Using the entries below, write out the line with "(** search_solution_near_known.py, lines 20-42.", the line with "(** The lines", and every line in between, exactly as each is written.

[Collected data entries]
╔══

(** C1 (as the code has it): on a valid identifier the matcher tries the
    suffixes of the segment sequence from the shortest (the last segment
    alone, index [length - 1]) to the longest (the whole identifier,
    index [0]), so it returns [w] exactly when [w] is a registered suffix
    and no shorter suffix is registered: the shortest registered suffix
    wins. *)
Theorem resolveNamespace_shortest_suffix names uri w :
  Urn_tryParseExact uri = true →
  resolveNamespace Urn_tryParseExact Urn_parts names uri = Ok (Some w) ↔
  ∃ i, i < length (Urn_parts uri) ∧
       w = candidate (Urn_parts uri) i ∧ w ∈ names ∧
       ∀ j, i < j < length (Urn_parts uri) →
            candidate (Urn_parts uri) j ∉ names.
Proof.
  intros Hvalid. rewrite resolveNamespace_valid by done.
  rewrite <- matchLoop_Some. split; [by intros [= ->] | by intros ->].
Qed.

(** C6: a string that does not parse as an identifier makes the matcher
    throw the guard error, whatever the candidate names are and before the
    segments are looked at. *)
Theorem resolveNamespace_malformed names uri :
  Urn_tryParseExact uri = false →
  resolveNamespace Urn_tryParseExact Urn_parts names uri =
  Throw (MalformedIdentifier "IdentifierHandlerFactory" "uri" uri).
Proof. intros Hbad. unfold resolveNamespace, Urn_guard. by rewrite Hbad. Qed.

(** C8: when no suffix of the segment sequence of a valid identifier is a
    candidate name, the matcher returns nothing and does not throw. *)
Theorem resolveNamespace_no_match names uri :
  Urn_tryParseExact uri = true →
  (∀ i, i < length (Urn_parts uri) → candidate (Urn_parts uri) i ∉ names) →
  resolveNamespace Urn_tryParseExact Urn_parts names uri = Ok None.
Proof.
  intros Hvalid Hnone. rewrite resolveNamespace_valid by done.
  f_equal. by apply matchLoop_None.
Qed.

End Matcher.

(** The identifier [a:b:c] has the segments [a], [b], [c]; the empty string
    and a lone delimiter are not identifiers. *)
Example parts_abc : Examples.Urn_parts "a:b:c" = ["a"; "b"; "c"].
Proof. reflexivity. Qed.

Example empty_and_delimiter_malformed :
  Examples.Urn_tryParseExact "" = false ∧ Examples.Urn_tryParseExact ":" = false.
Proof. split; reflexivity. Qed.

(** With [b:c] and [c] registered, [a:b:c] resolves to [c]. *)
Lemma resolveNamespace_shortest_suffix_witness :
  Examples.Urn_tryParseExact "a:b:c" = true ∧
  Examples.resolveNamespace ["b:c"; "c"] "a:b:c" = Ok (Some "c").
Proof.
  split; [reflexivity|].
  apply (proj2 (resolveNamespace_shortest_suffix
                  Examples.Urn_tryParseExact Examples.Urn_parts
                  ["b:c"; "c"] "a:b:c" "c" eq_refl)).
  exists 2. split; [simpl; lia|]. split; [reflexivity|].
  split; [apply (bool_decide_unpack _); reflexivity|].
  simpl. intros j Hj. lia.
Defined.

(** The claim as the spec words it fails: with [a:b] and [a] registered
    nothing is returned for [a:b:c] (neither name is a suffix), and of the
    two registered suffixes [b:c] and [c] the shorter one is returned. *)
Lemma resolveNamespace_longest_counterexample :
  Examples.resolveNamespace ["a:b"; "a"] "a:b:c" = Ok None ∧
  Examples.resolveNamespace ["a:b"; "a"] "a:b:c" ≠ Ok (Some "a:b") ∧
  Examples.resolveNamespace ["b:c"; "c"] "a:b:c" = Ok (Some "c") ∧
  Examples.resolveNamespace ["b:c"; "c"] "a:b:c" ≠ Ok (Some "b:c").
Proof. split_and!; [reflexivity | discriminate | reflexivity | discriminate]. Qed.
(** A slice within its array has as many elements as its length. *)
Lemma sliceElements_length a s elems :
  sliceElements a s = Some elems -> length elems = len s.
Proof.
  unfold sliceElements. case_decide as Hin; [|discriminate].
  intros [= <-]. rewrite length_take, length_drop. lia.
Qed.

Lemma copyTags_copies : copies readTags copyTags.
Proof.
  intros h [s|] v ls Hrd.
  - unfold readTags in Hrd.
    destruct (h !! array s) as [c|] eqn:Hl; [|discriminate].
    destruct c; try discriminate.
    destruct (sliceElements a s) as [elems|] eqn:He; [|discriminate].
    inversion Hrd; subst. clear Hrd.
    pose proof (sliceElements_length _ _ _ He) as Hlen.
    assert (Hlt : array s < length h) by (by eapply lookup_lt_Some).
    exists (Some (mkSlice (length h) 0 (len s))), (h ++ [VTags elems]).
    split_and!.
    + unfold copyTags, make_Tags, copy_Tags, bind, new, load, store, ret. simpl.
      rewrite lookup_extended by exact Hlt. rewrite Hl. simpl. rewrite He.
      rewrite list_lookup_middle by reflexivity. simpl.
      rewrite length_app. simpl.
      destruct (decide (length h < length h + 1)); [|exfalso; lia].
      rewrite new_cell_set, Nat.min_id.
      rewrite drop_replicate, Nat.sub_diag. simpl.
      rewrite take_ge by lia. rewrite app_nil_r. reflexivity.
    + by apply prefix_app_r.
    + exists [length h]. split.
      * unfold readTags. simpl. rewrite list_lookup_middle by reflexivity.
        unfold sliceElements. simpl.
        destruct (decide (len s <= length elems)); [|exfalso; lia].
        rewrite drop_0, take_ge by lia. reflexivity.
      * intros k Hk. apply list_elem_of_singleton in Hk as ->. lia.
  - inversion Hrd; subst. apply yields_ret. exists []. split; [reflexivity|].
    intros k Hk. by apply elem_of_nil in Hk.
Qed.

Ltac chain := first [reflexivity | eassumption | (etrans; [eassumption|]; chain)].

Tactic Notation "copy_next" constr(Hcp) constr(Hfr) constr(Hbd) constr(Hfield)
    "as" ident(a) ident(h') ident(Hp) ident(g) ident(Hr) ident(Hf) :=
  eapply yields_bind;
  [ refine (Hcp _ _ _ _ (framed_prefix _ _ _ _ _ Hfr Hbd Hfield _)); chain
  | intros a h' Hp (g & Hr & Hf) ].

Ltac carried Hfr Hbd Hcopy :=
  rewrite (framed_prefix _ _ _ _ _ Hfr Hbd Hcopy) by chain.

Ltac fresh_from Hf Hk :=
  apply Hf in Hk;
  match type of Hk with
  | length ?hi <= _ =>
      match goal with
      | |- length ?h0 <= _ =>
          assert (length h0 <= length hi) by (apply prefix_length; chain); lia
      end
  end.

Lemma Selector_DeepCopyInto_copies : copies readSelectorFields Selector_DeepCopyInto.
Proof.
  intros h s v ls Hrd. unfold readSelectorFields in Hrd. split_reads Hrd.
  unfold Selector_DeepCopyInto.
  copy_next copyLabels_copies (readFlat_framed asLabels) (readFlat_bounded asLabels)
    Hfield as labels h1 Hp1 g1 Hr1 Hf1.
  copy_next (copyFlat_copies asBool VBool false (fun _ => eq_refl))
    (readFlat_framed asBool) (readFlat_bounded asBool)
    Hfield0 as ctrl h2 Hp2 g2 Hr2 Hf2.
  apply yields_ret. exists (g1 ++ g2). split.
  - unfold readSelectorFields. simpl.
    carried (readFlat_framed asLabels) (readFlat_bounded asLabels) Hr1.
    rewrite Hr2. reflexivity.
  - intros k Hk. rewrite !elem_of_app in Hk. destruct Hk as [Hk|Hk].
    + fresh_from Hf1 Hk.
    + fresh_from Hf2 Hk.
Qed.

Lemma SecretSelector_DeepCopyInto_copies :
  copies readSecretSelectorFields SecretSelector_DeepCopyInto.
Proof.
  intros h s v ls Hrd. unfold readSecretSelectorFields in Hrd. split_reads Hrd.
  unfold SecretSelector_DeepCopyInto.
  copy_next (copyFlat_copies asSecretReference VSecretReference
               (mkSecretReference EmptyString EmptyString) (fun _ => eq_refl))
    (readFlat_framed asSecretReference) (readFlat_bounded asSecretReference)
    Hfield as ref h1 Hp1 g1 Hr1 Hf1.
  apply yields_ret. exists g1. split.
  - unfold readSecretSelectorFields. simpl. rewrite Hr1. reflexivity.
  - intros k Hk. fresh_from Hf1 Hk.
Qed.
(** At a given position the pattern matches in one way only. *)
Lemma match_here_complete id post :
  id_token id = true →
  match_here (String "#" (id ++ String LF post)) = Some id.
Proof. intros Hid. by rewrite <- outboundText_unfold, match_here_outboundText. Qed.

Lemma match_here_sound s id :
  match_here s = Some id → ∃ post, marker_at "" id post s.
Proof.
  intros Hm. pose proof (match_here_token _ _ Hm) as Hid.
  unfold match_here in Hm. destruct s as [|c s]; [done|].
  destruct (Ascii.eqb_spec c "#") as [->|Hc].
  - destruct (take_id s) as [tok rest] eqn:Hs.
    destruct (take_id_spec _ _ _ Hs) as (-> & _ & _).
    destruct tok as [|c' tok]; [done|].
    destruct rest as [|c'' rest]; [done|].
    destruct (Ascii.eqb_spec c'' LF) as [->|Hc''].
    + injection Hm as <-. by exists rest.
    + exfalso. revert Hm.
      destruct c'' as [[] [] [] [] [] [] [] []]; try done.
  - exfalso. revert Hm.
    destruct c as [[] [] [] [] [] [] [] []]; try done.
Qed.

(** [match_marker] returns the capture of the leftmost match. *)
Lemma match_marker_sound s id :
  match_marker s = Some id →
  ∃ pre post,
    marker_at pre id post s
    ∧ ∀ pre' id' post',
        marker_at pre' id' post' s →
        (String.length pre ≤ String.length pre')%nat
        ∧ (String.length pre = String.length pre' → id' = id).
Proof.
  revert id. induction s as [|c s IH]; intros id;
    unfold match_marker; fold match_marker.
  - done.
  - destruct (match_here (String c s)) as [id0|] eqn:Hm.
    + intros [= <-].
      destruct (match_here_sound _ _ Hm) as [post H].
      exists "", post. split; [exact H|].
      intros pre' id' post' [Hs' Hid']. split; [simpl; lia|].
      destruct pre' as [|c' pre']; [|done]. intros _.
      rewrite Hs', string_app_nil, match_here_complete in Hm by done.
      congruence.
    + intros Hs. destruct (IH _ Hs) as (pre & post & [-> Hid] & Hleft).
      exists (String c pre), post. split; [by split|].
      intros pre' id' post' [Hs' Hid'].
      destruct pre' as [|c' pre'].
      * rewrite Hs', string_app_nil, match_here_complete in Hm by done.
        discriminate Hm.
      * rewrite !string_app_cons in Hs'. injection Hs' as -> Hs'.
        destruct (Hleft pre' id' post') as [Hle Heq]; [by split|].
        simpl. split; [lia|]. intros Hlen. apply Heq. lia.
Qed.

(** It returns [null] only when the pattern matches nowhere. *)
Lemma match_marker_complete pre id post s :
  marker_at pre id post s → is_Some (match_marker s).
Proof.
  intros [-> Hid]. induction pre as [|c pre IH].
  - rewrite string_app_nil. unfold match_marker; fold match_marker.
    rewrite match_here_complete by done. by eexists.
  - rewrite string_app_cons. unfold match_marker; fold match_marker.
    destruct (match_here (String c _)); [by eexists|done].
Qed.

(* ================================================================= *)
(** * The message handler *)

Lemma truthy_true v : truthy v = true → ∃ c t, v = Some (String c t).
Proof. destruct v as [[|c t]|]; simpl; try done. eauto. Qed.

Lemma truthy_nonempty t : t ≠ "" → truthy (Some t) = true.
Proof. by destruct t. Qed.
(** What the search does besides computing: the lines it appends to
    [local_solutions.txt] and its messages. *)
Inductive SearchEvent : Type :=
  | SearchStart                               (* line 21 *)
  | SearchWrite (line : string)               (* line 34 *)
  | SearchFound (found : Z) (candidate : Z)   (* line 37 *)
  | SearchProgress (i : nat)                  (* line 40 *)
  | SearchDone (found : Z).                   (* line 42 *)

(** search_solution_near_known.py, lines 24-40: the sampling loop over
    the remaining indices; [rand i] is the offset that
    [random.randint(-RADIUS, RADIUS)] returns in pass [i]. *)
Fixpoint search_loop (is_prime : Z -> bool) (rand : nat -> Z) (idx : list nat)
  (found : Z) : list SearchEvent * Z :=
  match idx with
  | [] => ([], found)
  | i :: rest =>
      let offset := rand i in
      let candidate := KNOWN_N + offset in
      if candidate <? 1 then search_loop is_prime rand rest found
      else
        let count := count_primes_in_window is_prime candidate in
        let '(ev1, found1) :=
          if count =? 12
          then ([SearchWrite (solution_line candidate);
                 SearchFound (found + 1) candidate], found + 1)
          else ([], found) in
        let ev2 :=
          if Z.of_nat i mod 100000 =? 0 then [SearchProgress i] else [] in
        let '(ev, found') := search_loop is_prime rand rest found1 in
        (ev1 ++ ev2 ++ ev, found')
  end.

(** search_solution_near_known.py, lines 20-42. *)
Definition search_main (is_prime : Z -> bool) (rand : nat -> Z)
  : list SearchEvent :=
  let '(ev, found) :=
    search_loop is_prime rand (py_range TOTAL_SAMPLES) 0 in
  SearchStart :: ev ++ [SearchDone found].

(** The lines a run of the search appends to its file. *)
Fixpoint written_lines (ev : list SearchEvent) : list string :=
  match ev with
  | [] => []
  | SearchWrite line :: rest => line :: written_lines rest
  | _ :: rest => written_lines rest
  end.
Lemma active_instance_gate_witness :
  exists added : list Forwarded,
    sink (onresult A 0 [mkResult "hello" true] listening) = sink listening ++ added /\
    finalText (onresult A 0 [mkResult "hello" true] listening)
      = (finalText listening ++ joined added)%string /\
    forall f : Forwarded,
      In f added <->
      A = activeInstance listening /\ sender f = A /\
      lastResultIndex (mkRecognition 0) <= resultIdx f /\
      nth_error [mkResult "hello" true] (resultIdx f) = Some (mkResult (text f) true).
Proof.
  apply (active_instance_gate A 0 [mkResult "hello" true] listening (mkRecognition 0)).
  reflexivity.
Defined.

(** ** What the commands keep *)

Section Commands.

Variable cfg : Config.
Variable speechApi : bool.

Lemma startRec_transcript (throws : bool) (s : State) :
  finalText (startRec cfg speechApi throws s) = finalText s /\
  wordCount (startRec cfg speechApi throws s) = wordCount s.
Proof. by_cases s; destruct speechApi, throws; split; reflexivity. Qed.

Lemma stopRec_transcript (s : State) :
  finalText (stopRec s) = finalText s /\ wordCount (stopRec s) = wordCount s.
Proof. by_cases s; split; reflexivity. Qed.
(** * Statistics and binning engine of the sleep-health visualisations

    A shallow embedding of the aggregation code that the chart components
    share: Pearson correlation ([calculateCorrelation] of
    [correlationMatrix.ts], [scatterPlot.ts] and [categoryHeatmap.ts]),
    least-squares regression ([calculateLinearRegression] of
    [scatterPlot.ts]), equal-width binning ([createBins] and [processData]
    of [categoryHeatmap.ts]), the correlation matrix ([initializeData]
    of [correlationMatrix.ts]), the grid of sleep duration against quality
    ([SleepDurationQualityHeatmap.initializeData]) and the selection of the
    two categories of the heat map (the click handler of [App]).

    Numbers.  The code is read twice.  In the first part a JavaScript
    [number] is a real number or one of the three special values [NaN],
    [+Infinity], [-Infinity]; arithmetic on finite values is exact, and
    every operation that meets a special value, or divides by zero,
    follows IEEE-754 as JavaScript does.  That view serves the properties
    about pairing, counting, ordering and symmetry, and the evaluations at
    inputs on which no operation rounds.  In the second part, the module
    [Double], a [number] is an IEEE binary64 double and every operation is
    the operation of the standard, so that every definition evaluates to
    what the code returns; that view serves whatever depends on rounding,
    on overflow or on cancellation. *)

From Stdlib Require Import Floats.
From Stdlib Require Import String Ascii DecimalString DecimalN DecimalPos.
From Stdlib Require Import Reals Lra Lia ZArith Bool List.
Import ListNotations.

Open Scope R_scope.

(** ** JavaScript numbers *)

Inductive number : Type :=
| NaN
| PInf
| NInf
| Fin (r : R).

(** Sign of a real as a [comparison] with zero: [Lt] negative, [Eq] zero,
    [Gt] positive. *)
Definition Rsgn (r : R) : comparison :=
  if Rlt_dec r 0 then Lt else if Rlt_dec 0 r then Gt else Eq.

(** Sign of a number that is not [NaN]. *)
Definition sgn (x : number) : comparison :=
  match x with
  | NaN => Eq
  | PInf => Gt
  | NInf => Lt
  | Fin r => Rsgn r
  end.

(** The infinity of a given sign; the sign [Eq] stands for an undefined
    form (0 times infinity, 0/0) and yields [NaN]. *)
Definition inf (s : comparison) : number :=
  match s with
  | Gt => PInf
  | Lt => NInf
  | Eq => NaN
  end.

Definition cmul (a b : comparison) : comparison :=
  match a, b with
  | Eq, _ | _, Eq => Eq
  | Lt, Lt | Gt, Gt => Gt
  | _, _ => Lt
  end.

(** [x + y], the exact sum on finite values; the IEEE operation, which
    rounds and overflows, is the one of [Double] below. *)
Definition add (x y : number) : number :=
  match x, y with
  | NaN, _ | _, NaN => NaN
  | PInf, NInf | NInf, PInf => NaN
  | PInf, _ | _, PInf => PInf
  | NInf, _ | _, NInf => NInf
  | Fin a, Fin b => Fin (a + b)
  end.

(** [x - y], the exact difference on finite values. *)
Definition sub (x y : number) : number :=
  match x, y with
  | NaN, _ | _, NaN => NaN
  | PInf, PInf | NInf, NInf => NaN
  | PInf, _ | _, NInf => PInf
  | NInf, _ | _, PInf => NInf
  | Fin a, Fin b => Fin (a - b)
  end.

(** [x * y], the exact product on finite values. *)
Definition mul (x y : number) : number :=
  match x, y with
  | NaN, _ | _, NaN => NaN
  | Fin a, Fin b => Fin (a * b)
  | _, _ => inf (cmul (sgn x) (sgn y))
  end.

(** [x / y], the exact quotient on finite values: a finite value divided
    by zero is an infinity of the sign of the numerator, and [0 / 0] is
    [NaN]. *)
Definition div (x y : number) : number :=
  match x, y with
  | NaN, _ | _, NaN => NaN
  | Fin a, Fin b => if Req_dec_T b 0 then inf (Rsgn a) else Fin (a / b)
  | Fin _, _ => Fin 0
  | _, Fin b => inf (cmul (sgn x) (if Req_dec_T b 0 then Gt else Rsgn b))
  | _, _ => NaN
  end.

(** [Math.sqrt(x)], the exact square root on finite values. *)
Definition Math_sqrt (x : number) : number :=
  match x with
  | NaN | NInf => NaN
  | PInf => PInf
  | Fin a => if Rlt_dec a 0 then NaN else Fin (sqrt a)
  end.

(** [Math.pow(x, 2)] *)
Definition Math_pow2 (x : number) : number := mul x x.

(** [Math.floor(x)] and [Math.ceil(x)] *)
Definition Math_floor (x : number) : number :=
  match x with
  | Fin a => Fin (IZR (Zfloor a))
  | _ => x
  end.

╚══

- [Answer to this exercise]:
(** search_solution_near_known.py, lines 20-42. *)
Definition search_main (is_prime : Z -> bool) (rand : nat -> Z)
  : list SearchEvent :=
  let '(ev, found) :=
    search_loop is_prime rand (py_range TOTAL_SAMPLES) 0 in
  SearchStart :: ev ++ [SearchDone found].

(** The lines a run of the search appends to its file. *)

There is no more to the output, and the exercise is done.